Jack fairly flew down the ladder. The little man had disappeared, lost in the high grass. Jack started after him but gave it up almost at once, fearful he’d step on him by mistake. He walked back into the barn and yanked the lantern off its hook and then held it near the chink in the barn siding, trying to illuminate it in such a way that he could see what lay beyond – outside. There was nothing but morning gloom and grass blades, just as he’d known there’d be.
The door opened and Willoughby strode back in, looking grizzled and tired. He chased the cat out and then asked Jack what it was he was looking for, down on his knees on the barn floor like that. Jack shrugged. It was an impossible question to answer.
‘See something, did you?’ asked Willoughby, looking at him sideways.
‘Yes. I think so. Might just have been a mouse, I suppose.’
‘You don’t
know
if it was a mouse?’
‘It was too dark. I couldn’t see clear. It looked like, like –’
‘Something that wasn’t a mouse?’
‘Exactly,’ said Jack. It seemed to him suddenly that Willoughby wouldn’t at all be surprised to hear that little men in costume came and went in the darkness. ‘What was it?’

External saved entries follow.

(** A thread with an empty row, inside the pool. *)
Lemma yields_refilled w1 p c w : inside w1 p (Some c) w -> supplies w ->
  let '(r, w') := let '(n, w) := cache_refill p c k w in
                  if 0 <? n then take_cached c k (pool_leave p w)
                  else alloc_from_shard p (Some c) k (class_to_size k) w in
  yields w r w'.
Proof using Hk.
  intros In Hsup. pose proof (steps_inv _ _ _ _ (in_steps _ _ _ _ In)) as [Hw _].
  destruct (cache_refill_moves w p c k Hw (in_cache _ _ _ _ In) Hk) as [M Hpos].
  pose proof (retypes_refill X w p c k Hw (in_cache _ _ _ _ In) Hk) as R.
  destruct (cache_refill p c k w) as [n w3]. cbn [fst snd] in M, Hpos, R.
  destruct (Z.ltb_spec 0 n) as [Hn|Hn].
  - pose proof (steps_inv _ _ _ _ (inside_leave _ _ _ _ _ _ _ In M)) as [Hw3 _].
    assert (attached (shape (pool_leave p w3)) c p) as Hat.
    { eapply attached_shape; [|exact (in_cache _ _ _ _ In)]. unfold pool_leave. rewrite shape_active. apply M. }
    pose proof (retypes_take_cached X c p k (pool_leave p w3) Hw3 Hat Hk (Hpos Hn)) as Ht.
    destruct (take_cached c k (pool_leave p w3)) as [r w4]. destruct Ht as [Rt Hb].
    apply (yields_after _ w3); [done|]. apply (yields_after _ (pool_leave p w3)); [apply retypes_active|].
    split; [done|]. intros b Eb. left. by apply Hb.
  - pose proof (yields_alloc_from_shard w1 p (Some c) (class_to_size k) w3 (inside_moves _ _ _ _ _ In M)
      (supplies_after _ _ R Hsup)) as Ha.
    destruct (alloc_from_shard _ _ _ _ w3) as [r w4]. by apply (yields_after _ w3).
Qed.

Lemma alloc_retypes p size tid w : world_inv w -> serving (shape w) p -> 0 <= size ->
  size_to_class size = k -> supplies w ->
  let '(r, w') := buffer_pool_alloc p size tid w in yields w r w'.
Proof using Hk.
  intros Hinv Hs Hsz Ek Hsup. unfold buffer_pool_alloc. rewrite Ek.
  destruct (_ || _); [apply yields_error, retypes_refl|].
  pose proof (get_thread_cache_steps p tid w Hinv Hs) as Hg.
  pose proof (retypes_get_thread_cache X p tid w Hinv) as R1.
  destruct (get_thread_cache p tid w) as [cache w1]. destruct Hg as [S1 Hc1]. cbn [snd] in R1.
  pose proof (steps_inv _ _ _ _ S1) as Hinv1. pose proof (serving_same _ _ p (proj2 (proj2 S1)) Hs) as Hs1.
  pose proof (pool_enter_inside p cache w1 Hinv1 Hs1 Hc1) as He.
  pose proof (retypes_pool_enter X p w1) as R2. pose proof (retypes_trans X _ _ _ R1 R2) as R12.
  destruct (pool_enter p w1) as [entered w2]. cbn [snd] in R2, R12.
  pose proof (supplies_after _ _ R12 Hsup) as Hsup2.
  destruct cache as [c|].
  - destruct (Z.ltb_spec 0 (tc_count (cache_at w1 c) k)) as [Hn|Hn].
    { pose proof (retypes_take_cached X c p k w1 ltac:(apply Hinv1) Hc1 Hk Hn) as Ht.
      destruct (take_cached c k w1) as [r w3]. destruct Ht as [R Hb].
      apply (yields_after _ w1); [done|]. split; [done|]. intros b Eb. left. by apply Hb. }
    destruct entered; cbn [negb]; [|by apply yields_error].
    pose proof (yields_refilled w1 p c w2 (proj1 He) Hsup2) as Hr.
    destruct (cache_refill p c k w2) as [n w3]. destruct (if 0 <? n then _ else _) as [r w4].
    by apply (yields_after _ w2).
  - destruct entered; cbn [negb]; [|by apply yields_error].
    pose proof (yields_alloc_from_shard w1 p None (class_to_size k) w2 (proj1 He) Hsup2) as Ha.
    destruct (alloc_from_shard _ _ _ _ w2) as [r w3]. by apply (yields_after _ w2).
Qed.
End Alloc.

(** ** Free, thread exit, destruction and initialisation *)

Section Free.
Context (X : Z -> Z -> Prop).

Lemma retypes_store_cached p c k buf w : world_ok w -> attached (shape w) c p -> in_class k ->
  tc_count (cache_at w c) k < THREAD_CACHE_SIZE -> X k buf -> retypes X w (store_cached p c k buf w).
Proof using Type.
  intros Hw Hat Hk Hn HX. destruct (attached_alive w c p Hw Hat) as (_ & Hok & _). unfold store_cached.
  destruct (_ || _); [apply retypes_free|].
  destruct (cache_push_ok (cache_at w c) k buf Hok Hk Hn) as (_ & _ & Hrow & _).
  apply retypes_cache. intros j b Hj H. rewrite Hrow in H. unfold st_set in H.
  destruct (Z.eqb_spec j k) as [->|]; [|left; by eapply listed_row].
  apply elem_of_app in H as [H|H]; [left; by eapply listed_row|right]. by apply list_elem_of_singleton in H as ->.
Qed.

Lemma retypes_free_to_shard w0 p cache k size buf w : inside w0 p cache w -> in_class k -> X k buf ->
  retypes X w (free_to_shard p cache k size buf w).
Proof using Type.
  intros In Hk HX. pose proof In as [H0 S Hsv Hd Hc]. pose proof (steps_inv _ _ _ _ S) as [Hw _].
  unfold free_to_shard. pose proof (select_shard_moves p cache w Hw Hsv Hd Hc) as Hsel.
  pose proof (retypes_select_shard X p cache w) as R.
  destruct (select_shard p cache w) as [sid w1]. destruct Hsel as (M & Hp & Hsid). cbn [snd] in R.
  assert (retypes X w (free_bufs [buf] (pool_leave p (upd_pool p (count_buffers size (-1)) w1)))) as Rf.
  { unfold pool_leave. retypes_peel. }
  destruct (at_high_water _); [done|].
  destruct (shard_push _ k buf size) as [sh|] eqn:E; [|done].
  eapply retypes_trans; [exact R|]. eapply retypes_trans; [|apply retypes_active].
  by apply (retypes_push X p sid k w1 buf size sh); [apply M|..].
Qed.

Lemma free_retypes p buf size k tid w : world_inv w -> serving (shape w) p -> 0 <= size ->
  size_to_class size = k -> in_class k -> X k buf -> retypes X w (buffer_pool_free p buf size tid w).
Proof using Type.
  intros Hinv Hs Hsz Ek Hk HX. unfold buffer_pool_free. rewrite Ek.
  destruct (buf =? 0); [apply retypes_refl|]. destruct (size =? 0); [apply retypes_free|].
  destruct (destroyed _); [apply retypes_free|].
  pose proof (get_thread_cache_steps p tid w Hinv Hs) as Hg.
  pose proof (retypes_get_thread_cache X p tid w Hinv) as R1.
  destruct (get_thread_cache p tid w) as [cache w1]. destruct Hg as [S1 Hc1]. cbn [snd] in R1.
  pose proof (steps_inv _ _ _ _ S1) as Hinv1. pose proof (serving_same _ _ p (proj2 (proj2 S1)) Hs) as Hs1.
  pose proof (pool_enter_inside p cache w1 Hinv1 Hs1 Hc1) as He.
  pose proof (retypes_pool_enter X p w1) as R2. eapply retypes_trans; [exact R1|].
  destruct (pool_enter p w1) as [entered w2]. cbn [snd] in R2.
  destruct cache as [c|].
  2:{ destruct entered; cbn [negb]; [|retypes_peel]. eapply retypes_trans; [exact R2|].
      by apply (retypes_free_to_shard w1 p None); [apply He|..]. }
  destruct (Z.ltb_spec (tc_count (cache_at w1 c) k) THREAD_CACHE_SIZE) as [Hn|Hn].
  { by apply retypes_store_cached; [apply Hinv1|..]. }
  destruct entered; cbn [negb]; [|retypes_peel]. eapply retypes_trans; [exact R2|].
  destruct He as [In _]. pose proof (steps_inv _ _ _ _ (in_steps _ _ _ _ In)) as [Hw2 _].
  destruct (cache_flush_moves w2 p c k (class_to_size k) Hw2 (in_cache _ _ _ _ In) Hk) as (M & _).
  pose proof (retypes_flush X w2 p c k (class_to_size k) Hw2 (in_cache _ _ _ _ In) Hk) as R3.
  set (w3 := snd _) in *. eapply retypes_trans; [exact R3|].
  destruct (Z.ltb_spec (tc_count (cache_at w3 c) k) THREAD_CACHE_SIZE) as [Hn3|Hn3].
  - pose proof (steps_inv _ _ _ _ (inside_leave _ _ _ _ _ _ _ In M)) as [Hw3 _].
    eapply retypes_trans; [apply (retypes_active X p (-1))|]. apply retypes_store_cached; try done.
    eapply attached_shape; [|exact (in_cache _ _ _ _ In)]. unfold pool_leave. rewrite shape_active. apply M.
  - by apply (retypes_free_to_shard w1); [exact (inside_moves _ _ _ _ _ In M)|..].
Qed.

Willoughby shrugged suddenly, as if he were weary of the whole subject. ‘Nothing you should meddle with,’ he said, taking the lantern and hanging it again on its hook. ‘It probably
was
a mouse, now that I think of it. What else
could
it be? You leave it alone. It’ll only waste your time. There’s trouble that comes from peering through cracks like that; you can mark my words. Your father found it – you already know that. So you’ leave it alone. There’s better things to do. Weather’s broke, if you ask me, and when I come up from town this morning I found this on the Cottonwood at the fork.’
He handed Jack a sheet of grainy paper, gaudy with colour even in the shadowy barn. CARNIVAL! it said across the top, and below that were the words
Dr Brown of World Renown
in smoky, languorous lettering that might have looked mystical and exotic if it weren’t for the cheap and tawdry effect of the colour-washed sketch below: a bird’s-eye glimpse of a carnival spread out in an open field: vast coasters and whirlabouts, a Ferris wheel with a rainbow of coloured cars leaning off it at jaunty angles, wild-eyed, broad-faced people staggering out of a funhouse through the window of which peered a tilt-headed skeleton with jewels in its eyes, wearing a slouch hat.